-
Czubacz gołolicy, duży ptak z Ameryki Południowej, po 40 latach wrócił do Argentyny.
-
Został wypuszczony do Parku Narodowego Ibera w ramach programu ochrony gatunku.
-
Ptak odgrywa kluczową rolę w odbudowie ekosystemu przez rozsiewanie nasion.
-
Więcej podobnych informacji znajdziesz na stronie głównej serwisu
W latach osiemdziesiątych po raz pierwszy te ogromne kuraki żyły na terenie Argentyny, a dokładnie – na jej północno-wschodnim krańcu. Czubacz gołolicy jest bowiem ptakiem mieszkającym głównie w Mato Grosso, zatem w środkowej Brazylii, a także Boliwii czy Paragwaju. Lubi lasy galeriowe, szczególnie ich skraje. Aby mógł przetrwać, potrzebuje wilgotnych okolic.

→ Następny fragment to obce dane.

(** The entry of the primary application. *)
Definition z_data_primary (s : ipc_server) (z_data : list _z_sort_data)
    : result (list _z_sort_data) :=
  if 0 <=? active_client_index s then
    _ ← array_get z_data (active_client_index s);
    Ok (<[Z.to_nat (active_client_index s) :=
            mk_z_sort_data (active_client_index s) INT32_MIN]> z_data)
  else Ok z_data.

(** The inner loop over [ics->render_state.layers], [j] counting up from
    [j0] to [num_layers]. *)
Fixpoint render_layers (s : ipc_server) (client : Z) (ics : ipc_client_state)
    (todo : nat) (j : Z) : result (bool * list layer_call) :=
  match todo with
  | O => Ok (true, [])
  | S todo' =>
      layer ← array_get (layers ics) j;
      r ← match layer_type layer with
          | XRT_LAYER_STEREO_PROJECTION =>
              c ← _update_projection_layer s client ics layer; Ok (Some c)
          | XRT_LAYER_QUAD =>
              c ← _update_quad_layer s client ics layer; Ok (Some c)
          | XRT_LAYER_other => Ok None
          end;
      match r with
      | Some None => Ok (false, [])
      | Some (Some call) =>
          '(ok, calls) ← render_layers s client ics todo' (j + 1);
          Ok (ok, call :: calls)
      | None => render_layers s client ics todo' (j + 1)
      end
  end.

(** The loop over the sorted stack. *)
Fixpoint render_stack (s : ipc_server) (z_data : list _z_sort_data)
    : result (bool * list layer_call) :=
  match z_data with
  | [] => Ok (true, [])
  | zd :: z_data' =>
      if index zd <? 0 then render_stack s z_data'
      else
        ics ← array_get (threads s) (index zd);
        '(ok, calls) ← render_layers s (index zd) ics (Z.to_nat (num_layers ics)) 0;
        if (ok : bool) then
          '(ok', calls') ← render_stack s z_data';
          Ok (ok', calls ++ calls')
        else Ok (false, calls)
  end.

Section update_layers.
(** The C library's [qsort], applied with [_overlay_sort_func]. *)
Variable qsort :
  (_z_sort_data -> _z_sort_data -> Z) -> list _z_sort_data -> list _z_sort_data.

W Ameryce Południowej jest znany mniej więcej tak, jak u nas cietrzewie czy głuszce, do których zresztą jest podobny. Czubacz gołolicy jest bardzo duży, ma prawie 3 kg i osiąga rozmiary głuszca. Tak jak on, wydaje bardzo charakterystyczne głosy. Nie jest to jednak gulgotanie, ale wysoki, gwiżdżący dźwięk, który często niesie się daleko w Mato Grosso. Brzmi tak:
Tak jak u innych kuraków, samce zwane kogutami są większe od samic i różnią się od nich wyglądem i barwą. U czubaczy gołolicych samiec ma czarne, lśniące niebieskawo pióra i biały brzuch, a także żółtą nasadą dzioba. Natomiast kura ma czarną głowę i pręgi na grzbiecie. Jej spód ciała jest żółtawy, więc nie sposób ich pomylić.
Czubacz gołolicy znika z Mato Grosso
Ponieważ ten kurak potrzebuje lasów do życia i budowania gniazd położonych nawet kilka metrów nad ziemią, niszczenie i wycinka lasów w Ameryce Południowej prowadzą do wymierania gatunku. Czubacz gołolicy stał się rzadki i w Brazylii, i Boliwii, i Paragwaju, a w Argentynie zupełnie wymarł. Teraz ten proces jest odwracany.
Park Narodowy Ibera w argentyńskiej prowincji Corrientes leżącej przy granicy z Brazylią wypuszcza kolejne czubacze do podmokłych lasów tego areału przyrody, chronionego konwencją ramsarską dla obszarów wodno-błotnych. To miejsce życia kajmanów, anakond, kapibar, jaguarów i innych zwierząt lubiących wodę.
Pięć piskląt czubacza gołolicego po czteromiesięcznej kwarantannie pod nadzorem Międzynarodowej Unii Ochrony Przyrody (IUCN) zostało wypuszczonych w ramach Programu Ocxhrony Muitu, jak nazywa się tutaj z indiańska te kuraki. Ich obecność ma odtworzyć w pełni dawny ekosystem tej części Ameryki Południowej, być wskaźnikiem zdrowia tego fragmentu przyrody. Żywiący się dzikimi owocami owad roznosi ich nasiona po całej okolicy. Po przejściu przez przewód pokarmowy czubacza nasiona kiełkują na nowych terenach. To pozwala wspomóc regenerację rodzimej roślinności. Niegdyś przebiegał niezakłócony, ale po wymarciu czubaczy został przerwany.
Jedenaście lat temu z gatunku czubacza gołolicego wyodrębniono nowy gatunek. To czubacz parański, który mieszka na terenach rozlewisk rzeki Parana w Brazylii i Paragwaju. Jest on krytycznie zagrożony wymarciem.